Eine ernsthafte Debatte, darf also nicht dabei stehen bleiben, politische Ränder zu markieren, sondern sie muss die Frage nach der gesellschaftlichen Verankerung der Demokratie und deren zentraler Werte stellen und sie muss tatsächliche oder vermeintliche Demokratiedefizite thema tisieren. Das betrifft auf der einen Seite die Verbreitung menschenfeindlicher Einstellungsmuster, auf der anderen Seite aber auch die Frage, wie weit die Bürgerinnen und Bürger von Seiten des Staates ernst genommen und im politischen Prozess mitgenommen werden.
Nachtrag
Mit der Kritik des Extremismusbegriffs wird oft – nahe liegender weise – die Forderung verbunden, auch auf den Begriff des «Rechtsextremismus» zu verzichten. Gleichwohl verwenden auch ich alltagssprachlich dieses Wort, ohne im gleichen Atemzug die «Extremisten von links» nennen zu müssen. «Rechtsextremismus» fungiert dann als Sammelbegriff für
- autoritäre, antidemokratische Einstellungen
- einen völkischen Nationalismus, Rassismus und Antisemitismus
- weitere menschenfeindliche Einstellungen, die auf Ungleichwertigkeitsvorstellungen beruhen, wie Sexismus und Homophobie
- Antiindividualismus und Ablehnung des gesellschaftlichen und politischen Pluralismus.
Nicht alle, die diesen Einstellungen ganz oder teilweise anhängen, sind Nazis.
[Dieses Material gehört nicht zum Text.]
(** * The PPO mutation-strategy agent of the fuzzing framework

    A shallow embedding of [ppo_agent.py], of the reward of
    [feedback_analyzer.py], of [AFLWrapper.get_metrics] and of the control
    loop of [ExperimentRunner.run_ppo_enhanced], with the properties the
    design document states about them.

    Numbers.  The Python code computes with [float] (binary64) and, inside
    tensors, with 32-bit floats.  The embedding is written once over an
    interface [Arith] of the arithmetic the code uses and is instantiated
    twice: at [R] (exact arithmetic, where the algebraic statements are
    proved) and at the kernel's binary64 [float] (where the definitions run
    bit for bit as the Python expressions do).  Python [int]s stored in a
    metrics dictionary are embedded with [of_Z]: a counter is taken to be
    small enough to convert to [float], as the arithmetic of the code does
    with it.  (Python adds and subtracts two [int]s exactly, whatever their
    size, and raises [OverflowError] when an [int] beyond the binary64 range
    meets a [float]; counters of that size are outside the embedding.)

    Dictionaries are [gmap string _]; [d.get(k, v)] is [get], [d[k]] is
    [getitem], which raises [KeyError].  Exceptions are values of [result]. *)

From Stdlib Require Import ZArith List Ascii String Reals Lra Lia Floats Uint63.
From stdpp Require Import gmap strings list fin_maps.
(** X7. Under [absent], with a valid [list_diff_type] and a budget that
    covers the depth of [expected], the mapping merger raises [KeyError]
    as soon as [expected] holds [None] under a key that [current] does not
    hold, whatever else the two dicts hold. *)
Theorem absent_null_on_missing_key_raises :
  forall (fuel : nat) (list_diff_type : string) (current expected : Dict)
         (key : Key),
    list_diff_type = "value" \/ list_diff_type = "index" ->
    wf_dict expected ->
    depth (VDict expected) <= fuel ->
    dict_get expected key = Some VNone ->
    dict_get current key = None ->
    get_new_merged_dict fuel (mkDataMergeUtils "absent" list_diff_type)
      (VDict current) (VDict expected) = Raise KeyError.
Proof.
  intros fuel ldt current expected key Hldt Hnd Hd Hke Hkc.
  unfold get_new_merged_dict, get_new_merged_dict_of, _check_identic.
  simpl String.eqb. cbv iota. rewrite deepcopy_id.
  apply (merged_dict_loop_absent_key_error fuel ldt current expected key);
    trivial.
  - intros k v Hin. apply depth_dict_item in Hin. lia.
  - apply dict_get_In in Hke. now apply (in_map fst) in Hke.
  - apply incl_refl.
Qed.

Lemma absent_null_on_missing_key_raises_witness :
  ("value" = "value" \/ "value" = "index")
  /\ wf_dict [(KStr "A", VInt 1); (KStr "B", VNone)]
  /\ depth (VDict [(KStr "A", VInt 1); (KStr "B", VNone)]) <= 1
  /\ dict_get [(KStr "A", VInt 1); (KStr "B", VNone)] (KStr "B") = Some VNone
  /\ dict_get [(KStr "A", VInt 1)] (KStr "B") = None
  /\ get_new_merged_dict 1 (mkDataMergeUtils "absent" "value")
       (VDict [(KStr "A", VInt 1)])
       (VDict [(KStr "A", VInt 1); (KStr "B", VNone)]) = Raise KeyError.
Proof.
  assert (H1 : "value" = "value" \/ "value" = "index") by now left.
  assert (H2 : wf_dict [(KStr "A", VInt 1); (KStr "B", VNone)]).
  { repeat constructor; simpl; intuition discriminate. }
  assert (H3 : depth (VDict [(KStr "A", VInt 1); (KStr "B", VNone)]) <= 1)
    by (simpl; lia).
  assert (H4 : dict_get [(KStr "A", VInt 1); (KStr "B", VNone)] (KStr "B")
               = Some VNone) by reflexivity.
  assert (H5 : dict_get [(KStr "A", VInt 1)] (KStr "B") = None)
    by reflexivity.
  split; [exact H1|]. split; [exact H2|]. split; [exact H3|].
  split; [exact H4|]. split; [exact H5|].
  apply (absent_null_on_missing_key_raises 1 "value"
           [(KStr "A", VInt 1)] [(KStr "A", VInt 1); (KStr "B", VNone)]
           (KStr "B") H1 H2 H3 H4 H5).
Defined.

(* ------------------------------------------------------------------ *)
(** ** The keys of a mapping merged under [present] *)

(** One turn of the loop under [present], on a dict [m] that still holds
    what [current] holds at [key]. *)
Lemma merged_dict_step_present_eq rec list_diff_type current expected m key e :
  dict_get expected key = Some e ->
  dict_get m key = dict_get current key ->
  merged_dict_step rec (mkDataMergeUtils "present" list_diff_type)
    (VDict current) expected (VDict m) key
  = if is_dict_or_list e
       && is_dict_or_list (match dict_get current key with
                           | Some c => c
                           | None => VNone
                           end)
    then
      match dict_get current key with
      | Some c =>
          new <- rec (mkDataMergeUtils "present" list_diff_type) c e ;;
          Ret (VDict (dict_set m key new))
      | None => Raise KeyError
      end
    else if is_none e then Ret (VDict m)
    else Ret (VDict (dict_set m key e)).
Proof.
  intros He Hm.
  assert (Helse :
    merged_dict_else (mkDataMergeUtils "present" list_diff_type) expected
      (VDict m) key
    = if is_none e then Ret (VDict m) else Ret (VDict (dict_set m key e))).
  { unfold merged_dict_else. simpl. rewrite He. now destruct e. }
  unfold merged_dict_step. rewrite He.
  destruct (is_dict_or_list e) eqn:Ee; simpl andb; [|exact Helse].
  simpl py_get. destruct (dict_get current key) as [c|] eqn:Ec; simpl bind.
  - destruct (is_dict_or_list c) eqn:Ecc; [|exact Helse].
    simpl. rewrite Hm, He. reflexivity.
  - simpl. exact Helse.
Qed.
(* ===== verification/Prelude.v ===== *)
(** * Bowline: verification of the client's sync and recovery core

    Bowline keeps one developer workspace in step across machines.  Its client is a
    daemon with two parts whose mistakes cost a user their work, and this library
    models and verifies those two:

    - the _watcher recovery_ subsystem of [crates/bowline-daemon/src]: when the
      operating system's file watcher loses events, the daemon must not claim
      coverage again until a scan has provably run after the loss;
    - the _manifest engine_ of [crates/bowline-local/src/sync/manifest_engine]: pull
      merges the remote manifest, the ancestor and the disk, and applies the result
      through a journalled transaction a crash may interrupt anywhere; push scans what
      changed, uploads it and swaps the hosted ref.

    ** Watcher recovery

    [WatcherCoverage] models the identity domain of [watcher_coverage.rs]: epochs,
    sealed boundaries, authority generations and the observation channel, shared by
    the platform watchers.  [RecoveryTypes] holds the data of
    [watcher_recovery/types.rs] and its bounded integers, [RecoveryReducer] the state
    machine of [reducer.rs] with one definition per operation, [RecoverySnapshot] the
    document of [snapshot.rs].  The reducer is the state of an error monad: a method
    that returns early keeps what it had written.  [RecoveryCoordinator] puts the
    machine behind its mutex, with the revision signal and the subscriptions, as a step
    relation in which the daemon's threads interleave; [RecoveryWorker] is one attempt,
    [recover_once], against dependencies that answer anything while other threads act
    between its calls, and the debounce that paces attempts.

    [RecoveryInvariants] proves that every operation preserves the reducer's own oracle;
    [RecoveryTraces] and [RecoverySteps] are the facts about runs and single steps that
    [RecoveryTheorems] uses.  Shown: closing an incident rests on a scan that started
    after the last loss; tokens of finished attempts are refused for ever; recovery
    closes when it is left alone; blocks, revisions and identifiers behave;
    exhaustion is unreachable.  [CoordinatorTheorems] shows that concurrent use refines
    the reducer run by one thread: the calls with their results in lock order, the
    snapshots handed out and the worker subscriptions of any interleaving are those of
    [sequential_run], whose meaning of a call ([fence_refusal], [intended]) is written
    without the coordinator's code.  It also shows that a native loss revokes a sealed
    boundary and that an attested frontier proves that nothing happened in between.
    [RecoveryWorker] shows that an attempt that reports a closure really made one; in its
    environment a scan that answers has run its walk-start hook, as the registry's
    dispatch has it, while one that fails may not have.

    ** The manifest engine

    - [Paths] — [workspace_graph.rs], [state_paths.rs], [git_paths.rs], path parts of
      [manifest.rs]: normalization, lexical link resolution, publishable paths, the role
      of a path inside [.git].
    - [ManifestTypes] — entries, ancestor rows, intent payloads, unsyncable reasons.
    - [FsGuard], [SymlinkGate] — [fs_guard.rs]: observing without following, parent
      chains, the bounded read and the gate that decides whether a link may be created.
      [SymlinkGate] compares the gate with the kernel's resolution: it is sound for the
      links of its hypothesis, and examples outside it are links that escape.
    - [MergeMatrix] — [pull_apply.rs], [delta.rs]: what each side did to a path, the
      eleven-row matrix, the classification of a head.  [MergePlans] (a plan is the sum of
      its paths), [MergeDisk] (what a classified path says of the disk) and
      [MergeTheorems] prove that nothing unverified is overwritten, no local change is
      forgotten, narrowing is exact and no path fails the cycle.
    - [Asides] — [naming.rs]: names of conflict asides; the parser accepts exactly the
      generated names.
    - [Disk] — the file system of one volume as a map from paths to objects, with the
      answers of the calls the engine makes.  [w_escaped] records a write that went
      through a link.  [Materialize] — [materialize.rs] and the staged install of
      [fs_guard/anchored.rs] over it.
    - [Endpoint] — [endpoint.rs]: when a stat may be trusted instead of a read.
    - [Store] — [store.rs] and its queries; a row holds columns, so every integer
      conversion is explicit.  [StoreTheorems]: commits are atomic and rows read back
      field for field; a verified ref can not be rolled back or forked.
    - [Apply] — [apply.rs], [prefetch.rs], [git_contract.rs], [intents.rs]: the
      transaction and the replay of its journal.  [Pull] — the entry points of
      [pull_apply.rs]: freshness, the head's plan, the pull.
      [DiskLemmas] and [ApplyFrames] carry invariants through the computations.
      [ApplyTheorems]: applying a plan to a disk that changed in any way since it was
      decided destroys no local work.  [Reported]: what an operation reports is on the
      disk, and installed bytes are the ones the manifest names.  [ReplayTheorems]: crash
      recovery destroys no local work.  [OrderTheorems]: a transaction takes every
      operation of its plan once, in an order that needs nothing not yet done, putting off
      exactly what an active Git lock holds back, in windows of bounded size.

    ** The tree transport

    A manifest travels as a Merkle tree of sealed directory nodes.

    - [Ordered] — iteration in key order.  [Tree] — [manifest/tree.rs],
      [manifest/directory_tree.rs] and the node parts of [manifest.rs]: a node and its
      decoder, sealing and opening, the decomposition of a flat manifest into directories
      and the content hash of every subtree.
    - [TreeTransport] — [tree_transport.rs], [publish.rs], [fetch.rs]: the ledger of nodes
      known to be stored, the bottom-up publisher that skips what the ledger knows, and
      the walk that fetches a root, filling recognised subtrees from the local manifest.
    - [TreeDiff] — [diff.rs]: the comparison of two roots.  [TreePatch] — [patch.rs]: a
      delta applied to an editable copy of a root, sealed bottom-up.

    [Forest] is the specification: the directory tree a manifest denotes, with the key of
    the node that carries each directory.  [FetchTheorems] says what a walk accepts and
    returns, [Decompose] and [SubtreeHashes] relate a manifest, its directories and their
    hashes, [PublishLemmas] says what the publisher leaves stored.  [TreeTheorems]:
    fetching what was published gives it back, whatever the ledger skipped.
    [PruneTheorems]: pruning does not change what a pull sees.  [DiffTheorems]: the delta
    of two roots is their difference.  [PatchTree], [PatchNodes] and [PatchApply] relate
    an editable copy to the directories it denotes and say what one change, and a whole
    delta, does to them; [PatchTheorems]: patching a root whose nodes are listed under the
    write epoch is publishing the changed manifest.  [TreeWitnesses] and [PatchWitnesses] run the transport on small
    instances of its libraries, which shows the hypotheses can be met, and exhibit a
    name collision that the comparison does not report.

    ** Pushing

    [Push] models [push.rs] and [push/candidate.rs]: the scan of the dirty paths, the
    uploads and their ledger, the removal breaker, the publication and the swap of the
    ref.  The disk is a function of the engine's looks at it, so the user may change any
    path between two of them.  [PushTheorems]: the ancestor changes only on a proven
    advance, a path is removed only if it was seen gone, and one push removes no more
    than the breaker allows.  [PushContent]: every row that claims an upload names stored
    content of its identity, however a push ends.  [PushSettled]: a push that ends without
    losing the ref answers for every dirty path it did not skip, and only paths that are
    neither skipped nor unsyncable and whose row says what was seen, a file's content read or
    vouched for by its stat, leave the pending table.  [PushWitnesses] runs a push against a host that
    queues its uploads.

    ** Walking and driving

    [StatWalk] models [stat_walk.rs]: the pass that finds, without opening a file, the paths
    that differ from their rows.  [StatWalkTheorems]: it reports exactly those, it ends, and a
    pull that observes what it reported plans what a pull that observes everything would,
    except at changed rows that the policy no longer syncs or that are private state, where
    the narrowing check of a debug build refuses; [StatWalkWitnesses] runs it.

    [Engine] models the engine's state and the transitions that do no I/O ([mod.rs],
    [state.rs], [dirty_set.rs], [events.rs]): events, deadlines, backoff, degradation,
    snapshot, signature and receipt.  [EngineCycle] models what happens when a deadline
    elapses ([mod.rs], [cycle_outcome.rs], [scan_cycle.rs], [publish_cycle.rs],
    [ref_observation.rs], [workspace_root.rs]): the root sentinel, the scans, the pull, the
    bounded push with its retry, the refresh of durable facts, the barriers, startup and the
    scan that runs on its own thread.  A pull and a push are ports of the cycle, the class
    [EnginePorts], so that what is shown of the driver holds whatever they do; the laws a
    theorem needs of them are classes ([RefusalLaw], [PushSettles], [ClockLaw]).
    [EngineLemmas] carries facts through a cycle.  [EngineTheorems]: a burst of edits is due
    within the latency cap; the removals offered for confirmation are those refused.
    [EngineDue]: nothing is touched under a root that is not proven; a receipt describes the
    store.  [EngineProgress]: a dirty path is forgotten only through a push that settled it,
    and work that is left has a deadline.  [EngineHost] puts the push of [Push] in the port,
    discharges [RefusalLaw] and [PushSettles] for it and so shows of the two together that an
    edit stays noted until the ancestor answers for it.  [EngineWitnesses] runs the engine,
    with its push and with others, and exhibits two runs of the daemon's loop that its
    documentation excludes: a scan owed during an authoritative scan is left without a wakeup,
    and a receipt may precede the scan it waits for.

    ** Policy, watcher events and ingress

    What the engine hears of comes from two sides, a scan and the watcher, and both ask the
    policy of the user.

    - [Glob] — [glob.rs]: the pattern matcher, proved equal to the recursive meaning of a
      pattern.
    - [Policy] — [policy/builtin_classification.rs], [project_view.rs], [traversal.rs] and the
      rules of [policy/mod.rs], with the worktree links of [git_worktree_link.rs]: the class of
      a path.  [PolicyLoad] — the parser of [.bowlineignore] and the loaders of
      [policy/mod.rs] over a tree of directories.  [PolicyTheorems]: a load for dirty roots or
      for one path agrees with the load of the workspace.  [PolicyReach]: no rule weakens a
      safety class, and a walk enters the directories above what syncs.
    - [WatcherPaths] — [daemon/watcher.rs], [watcher/destination.rs], [sync/policy_cache.rs]:
      from a watcher signal to an engine event, with the cache of policies, and the policy the
      walk asks.  [WatchedTheorems]: the cache is transparent, and the watcher records exactly
      what a scan would sync, under hypotheses each of which [PolicyWitnesses] shows to be
      needed by a workspace on which the two disagree.
    - [Ingress] — [manifest_driver/watcher_ingress.rs]: the accumulator between callbacks and
      the engine, as atomic steps of any number of threads.  [IngressTheorems]: no observation
      and no wake is lost in any interleaving, and the accumulator stays bounded;
      [IngressWitnesses] runs a contended schedule.

    ** Conventions

    A Rust method is a function of the error-state monad [M] below.  Machine integers
    are [Z] with the behaviour at the end of the range written out in each operation.
    Strings and bytes are [string].  Maps and sets of the code are [gmap] and [gset];
    where the code iterates in order, the order is [merge_sort] of the keys.  Code of
    libraries is a class or a record of functions ([ContentHash], [SeedHash],
    [Envelope], [Sealing], [Blake3], [NodeCodec], [RemoteObjects], [Env]).  Assumed of
    them: a SHA-256 digest is printed in lower-case hexadecimal ([hex_digest]), a BLAKE3
    digest has 64 characters ([digests]) and does not collide on the directories at hand
    ([collision_free]), postcard decodes what it encoded ([NodeCodecLaws]), the envelope
    is authenticated encryption ([EnvelopeLaws]), a stored object does not change
    ([RemoteObjectsLaws]), and uploads that were accepted are stored once the transport
    says they settled ([RemoteBlobsLaws]).  Failures come from
    fault streams in the state ([w_faults], [ms_faults]): a theorem that
    quantifies over the state quantifies over every pattern of failures.

    Fuel: the normalization loops of [Paths] take the length of the string, which each
    turn shortens; the classification of a [.git] tail takes its length plus one, and
    proceeds to a proper suffix; the symlink gate counts down the code's own forty hops;
    a loop over a [u32] range is [for_range], which needs no fuel; a walk of directory
    nodes counts down the levels the code's own depth guard leaves ([publish_room],
    [walk_room]), and ends where the guard refuses; the stat walk counts down one level more
    than the deepest path a peer accepts ([walk_levels]), and [walk_terminates] shows that
    more would change nothing; the push of a cycle counts down the code's own two attempts;
    [trim] takes the length of the text, which each turn shortens; a drain that runs alone
    ([drain_alone]) has nine steps or fewer and is given twelve, and its theorem says that it
    returns.
    Every other recursion is structural.  None of the functions can run out of fuel unnoticed:
    [normalize_canonical] shows what the loops compute.

    ** Not modelled

    The platform adapters of the watcher (operating-system I/O), the native callback's queue
    and the bridge's loop; the threads and channels of the manifest driver, whose calls on the
    engine are the steps of [engine_step] and on the ingress those of [ingress_step]; the
    endpoint's probes; the
    copy between volumes of the staged install and the recovery-owner records of
    [anchored.rs]; the hosted client, the RPC service, status projection and command
    line; envelope encryption, SQLite and serde, which are libraries.  Counters and log
    lines have no effect on behaviour.  Within one operation of a pull the disk is not
    changed by others; between deciding and applying, across a crash, and between any two
    looks of a push, it may be changed arbitrarily. *)

From stdpp Require Export base tactics numbers list strings gmap.
From Stdlib Require Export ZArith Lia.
Der Begriff «Nazismus» ist als Sammelbegriff also ungeeignet. Der Begriff «Faschismus» erst recht!
Insofern spiegelt die unbefriedigende alltagssprachliche Praxis auch den Umstand, dass es auch den KritikerInnen des Extremismusbegriffs bislang noch nicht gelungen ist, einen adäquaten Ersatz zu schaffen.
Lieber Miro Jennerjahn,
hier scheint ein Tippfehler korrigiert werden zu müssen: „Der Gegenpart rechtsextremer [LINKSEXTREMER?] Ideologie besteht somit in einer Betonung und Stärkung von Menschenrechten und der Stärkung des Gedankens, dass alle Menschen gleich an Rechten sind. „
Nein, stimmt schon alles so. Aber danke der Nachfrage.